I have no problem with that, but the original form should probably exist
too. I don't know if that's called invoke or what, but something that
takes an arglist and constructs the capture to pass on would be very
helpful to most users.
4. Introduce some syntax for getting a capture of the current argument
list explicitly. Perhaps $?ARGS or $?_ or $?CAPTURE. One shouldn't
have to choose between repeating your 20 parameters in order to take a
capture of them, and eliminating your nice self-documenting 20
parameter names so you can use the easy \$arglist trick.
I like the idea in 4, even though I'm not sure that I follow the rest of
your logic. Having access to a variable that contains the current
argument list called $?ARGS seems to be in line with the rest of the $?

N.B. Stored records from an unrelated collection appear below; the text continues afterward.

Lemma switch_task_refines s q k x :
  scheduling s q k → context_ok x →
  ∃ s', switch_task x s = Jump s' ∧ switched s s' x q k ∧
    (∀ t, q !! k = Some t → frame (task_range t) (mem s) (mem s')) ∧ irq s' = irq s.
Proof.
  intros (Hq & Hready & t & Hk & Hcur) Hx.
  destruct (queue_lookup _ _ _ _ Hq Hk) as [Ht Hat]. pose proof Ht as [Ht0 Ht1].
  unfold sizeof_Task in Ht1.
  destruct (save_stores (mem s) t x (after q k) Ht Hx Hat) as [Hsave Hf].
  set (m' := st32 _ _ (x_ebp x)) in Hsave, Hf.
  pose proof (queue_save _ _ _ _ _ _ Hq Hk Hf Hsave) as Hq'.
  set (q' := alter (save x) k q) in Hq'.
  assert (q' !! k = Some (save x t)) as Hk' by (unfold q'; by rewrite list_lookup_alter_eq, Hk).
  assert (length q' = length q) as Hlen by apply length_alter.
  destruct (next_task _ _ _ _ Hq' Hk') as (u & Hu & Hua). rewrite Hlen in Hu.
  assert (head_addr q' = head_addr q) as Hhead by apply head_addr_alter.
  assert (ld32 m' (t_addr t + 20) = after q' k) as Hnext.
  { destruct (queue_lookup _ _ _ _ Hq' Hk') as [_ (_ & _ & _ & _ & _ & E)]. exact E. }
  destruct (queue_lookup _ _ _ _ Hq' Hu) as [[Hu0 Hu1] (_ & Uesp & Uebp & Ueip & Udir & _)].
  unfold sizeof_Task in Hu1.
  assert (∃ s1, switch_task x s =
      (eip ← load32 (eip_ (t_addr u)); esp ← load32 (esp_ (t_addr u));
       ebp ← load32 (ebp_ (t_addr u)); d ← load32 (page_directory_ (t_addr u));
       modify (set_current_directory d) ;; physical ← load32 (PhysicalAddress d);
       perform_task_switch eip physical ebp esp) s1 ∧ s1 = set_current_task (t_addr u) (set_mem m' s))
    as (s1 & Hrun & Hs1).
  { eexists. split; [|reflexivity]. unfold switch_task, switch_from. rewrite bind_gets, Hcur.
    rewrite (proj2 (Z.eqb_neq (t_addr t) 0)), bind_gets, Hcur by lia. kstores.
    unfold eip_, esp_, ebp_, next_ at 1. w32_simpl. fold m'. rewrite bind_modify. kstores.
    rewrite Hnext. cbn [current_task tasks set_current_task set_tasks].
    destruct (Z.eqb_spec (after q' k) 0) as [E|E]; cbv iota.
    - kstores. cbn [tasks set_current_task set_tasks ready_queue]. rewrite bind_modify.
      kstores. cbn [current_task tasks set_current_task set_tasks set_mem].
      rewrite Hready, <- Hhead, <- Hua. w32_simpl. done.
    - rewrite bind_ret, bind_gets. cbn [current_task tasks set_current_task set_tasks].
      rewrite <- Hua. unfold eip_, esp_, ebp_. w32_simpl. done. }
  rewrite Hrun, Hs1. kstores. cbn [mem set_current_task set_tasks set_mem].
  unfold eip_, esp_, ebp_, page_directory_. w32_simpl. rewrite Uesp, Uebp, Ueip, Udir.
  rewrite bind_modify. kstores. unfold perform_task_switch.
  eexists. split; [reflexivity|]. split; [|split; [|done]].
  - unfold switched, sched_step. cbn [fst snd]. fold q'. split.
    + split; [exact Hq'|]. split; [by rewrite Hhead|]. by exists u.
    + exists u. split; [done|]. split; [|done]. done.
  - intros t' Ht'. assert (t' = t) as -> by congruence. exact Hf.
Qed.

(** ** Runs of switches *)

(** The states reached by switching again and again, the running task being
    interrupted with the contexts [cs] in turn. *)
Fixpoint switches (cs : list context) (s : machine) : option machine :=
  match cs with
  | [] => Some s
  | x :: cs' => match switch_task x s with Jump s' => switches cs' s' | _ => None end
  end.
Definition sched_run (cs : list context) (qk : list task * nat) : list task * nat :=
  foldl (λ qk x, sched_step x qk) qk cs.

Lemma switches_snoc cs x s s1 s2 :
  switches cs s = Some s1 → switch_task x s1 = Jump s2 → switches (cs ++ [x]) s = Some s2.
Proof.
  revert s. induction cs as [|y cs IH]; intros s; cbn [app switches].
  - by intros [= ->] ->.
  - destruct (switch_task y s); [done|done|apply IH|done..].
Qed.

Lemma sched_run_snoc cs x qk : sched_run (cs ++ [x]) qk = sched_step x (sched_run cs qk).
Proof. unfold sched_run. by rewrite foldl_app. Qed.

Lemma next_index_mod n k : (k < n)%nat → next_index n k = ((k + 1) mod n)%nat.
Proof.
  intros Hk. unfold next_index. destruct (decide (S k = n)) as [<-|].
  - replace (k + 1)%nat with (S k) by lia. by rewrite Nat.Div0.mod_same.
  - rewrite Nat.mod_small; lia.
Qed.

Lemma mod_add_inj n k i j :
  (i < n)%nat → (j < n)%nat → ((k + i) mod n = (k + j) mod n)%nat → i = j.
Proof.
  intros Hi Hj E. pose proof (Nat.div_mod (k + i) n ltac:(lia)). pose proof (Nat.div_mod (k + j) n ltac:(lia)).
  assert ((k + i) / n = (k + j) / n)%nat; [|nia].
  pose proof (Nat.mod_upper_bound (k + i) n ltac:(lia)). nia.
Qed.

(** Each of the first switches saves its context in another task. *)
Lemma sched_run_spec q k cs :
  (k < length q)%nat → (length cs <= length q)%nat →
  let n := length q in
  let '(q', k') := sched_run cs (q, k) in
  length q' = n ∧ k' = ((k + length cs) mod n)%nat ∧
  (∀ i x, cs !! i = Some x → ∃ t, q !! ((k + i) mod n)%nat = Some t ∧
    q' !! ((k + i) mod n)%nat = Some (save x t)) ∧
  (∀ i, (length cs <= i < n)%nat → q' !! ((k + i) mod n)%nat = q !! ((k + i) mod n)%nat).
Proof.
  intros Hk. induction cs as [|x cs IH] using rev_ind; intros Hlen n.
  - cbn. rewrite Nat.add_0_r, Nat.mod_small by done. done.
  - rewrite length_app in Hlen. cbn in Hlen.
    rewrite sched_run_snoc. destruct (sched_run cs (q, k)) as [q1 k1].
    destruct IH as (Hl & -> & Hsaved & Hrest); [lia|]. fold n in Hl, Hsaved, Hrest.
    unfold sched_step; cbn [fst snd]. rewrite length_alter, length_app, Hl. cbn [length].
    assert (∀ j, ((k + j) mod n < n)%nat) as Hmod by (intros; apply Nat.mod_upper_bound; lia).
    split_and!; [done| | |].
    + rewrite next_index_mod by done. rewrite Nat.Div0.add_mod_idemp_l. f_equal. lia.
    + intros i y Hy. apply lookup_app_Some in Hy as [Hy|[Hge Hy]].
      * destruct (Hsaved i y Hy) as (t & Ht & Ht'). exists t. split; [done|].
        apply lookup_lt_Some in Hy. rewrite list_lookup_alter_ne; [done|].
        intros E. apply mod_add_inj in E; lia.
      * apply list_lookup_singleton_Some in Hy as [Hi ->]. replace i with (length cs) by lia.
        rewrite list_lookup_alter_eq, Hrest by lia.
        destruct (lookup_lt_is_Some_2 q _ (Hmod (length cs))) as [t Ht].
        exists t. by rewrite Ht.
    + intros i Hi. rewrite list_lookup_alter_ne; [apply Hrest; lia|].
      intros E. apply mod_add_inj in E; lia.
Qed.

(** The concrete scheduler follows the abstract one. *)
Lemma switches_refine s q k cs :
  scheduling s q k → Forall context_ok cs →
  ∃ s', switches cs s = Some s' ∧
    let '(q', k') := sched_run cs (q, k) in scheduling s' q' k' ∧
    (cs ≠ [] → ∃ u evs, q' !! k' = Some u ∧ trace s' = switch_event s' u :: evs).
Proof.
  intros Hs. induction cs as [|x cs IH] using rev_ind; intros Hcs.
  - exists s. by split.
  - apply Forall_app in Hcs as [Hcs [Hx _]%Forall_cons]. destruct (IH Hcs) as (s1 & Hrun & H1).
    rewrite sched_run_snoc. destruct (sched_run cs (q, k)) as [q1 k1]. destruct H1 as [Hs1 _].
    destruct (switch_task_refines s1 q1 k1 x Hs1 Hx) as (s2 & Hrun2 & Hsw & _).
    exists s2. split; [by eapply switches_snoc|].
    unfold switched in Hsw. destruct (sched_step x (q1, k1)) as [q2 k2].
    destruct Hsw as (Hs2 & u & Hu & Htr & _). split; [done|]. intros _. by eexists u, _.
Qed.

(** A full round leads back to the task it started from. *)
Lemma switches_round s q k t x cs :
  scheduling s q k → q !! k = Some t → Forall context_ok (x :: cs) → length (x :: cs) = length q →
  ∃ s' q' evs, switches (x :: cs) s = Some s' ∧ scheduling s' q' k ∧ q' !! k = Some (save x t) ∧
    trace s' = switch_event s' (save x t) :: evs ∧
    ∀ i y, (x :: cs) !! i = Some y → ∃ u, q !! ((k + i) mod length q)%nat = Some u ∧
      q' !! ((k + i) mod length q)%nat = Some (save y u).
Proof.
  intros Hs Ht Hcs Hlen. apply lookup_lt_Some in Ht as Hk.
  pose proof (sched_run_spec q k (x :: cs) Hk ltac:(lia)) as Hrun. cbv zeta in Hrun.
  destruct (switches_refine s q k (x :: cs) Hs Hcs) as (s' & Hsw & Href).
  destruct (sched_run (x :: cs) (q, k)) as [q' k'].
  destruct Hrun as (Hl & Hk' & Hsaved & _). destruct Href as [Hq' Hev]. rewrite Hlen in Hk'.
  assert (k' = k) as ->.
  { rewrite Hk'. replace (k + length q)%nat with (k + 1 * length q)%nat by lia.
    rewrite Nat.Div0.mod_add. by apply Nat.mod_small. }
  destruct (Hsaved 0%nat x eq_refl) as (t' & Ht' & Hst). rewrite Nat.add_0_r, Nat.mod_small in Ht', Hst by done.
  assert (t' = t) as -> by congruence.
  destruct (Hev ltac:(done)) as (u & evs & Hu & Htr). assert (u = save x t) as -> by congruence.
  by exists s', q', evs.
Qed.

Lemma getpid_ok s q k t :
  scheduling s q k → q !! k = Some t → 0 <= t_id t < 2147483648 → getpid s = Done (t_id t) s.
Proof.
  intros (Hq & _ & u & Hu & Hcur) Ht Hid. assert (u = t) as -> by congruence.
  destruct (queue_lookup _ _ _ _ Hq Ht) as [[Ht0 _] (Hpid & _)].
  unfold getpid, id_. rewrite bind_gets, Hcur, (proj2 (Z.eqb_neq _ _)) by lia.
  by rewrite bind_load32, Hpid, s32_small by lia.
Qed.
End scheduler.

(** ** Creating tasks *)
Section creation.
Context `{Image} `{AS : AllocatorSpec} `{!AllocatorLaws}.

state variables that are provided.
So, in general, I think the only thing missing is something like invoke
so that:
invoke(1,2,3);
is identical to:
call(\(1,2,3));
and:
invoke([,] =$?ARGS);
is identical to:
call($?ARGS);
is identical to:
call();
Certainly a distinction on call vs call() is not what Perl 6 programmers
will come to expect from the rest of the language, and I see no pressing
reason to introduce it here.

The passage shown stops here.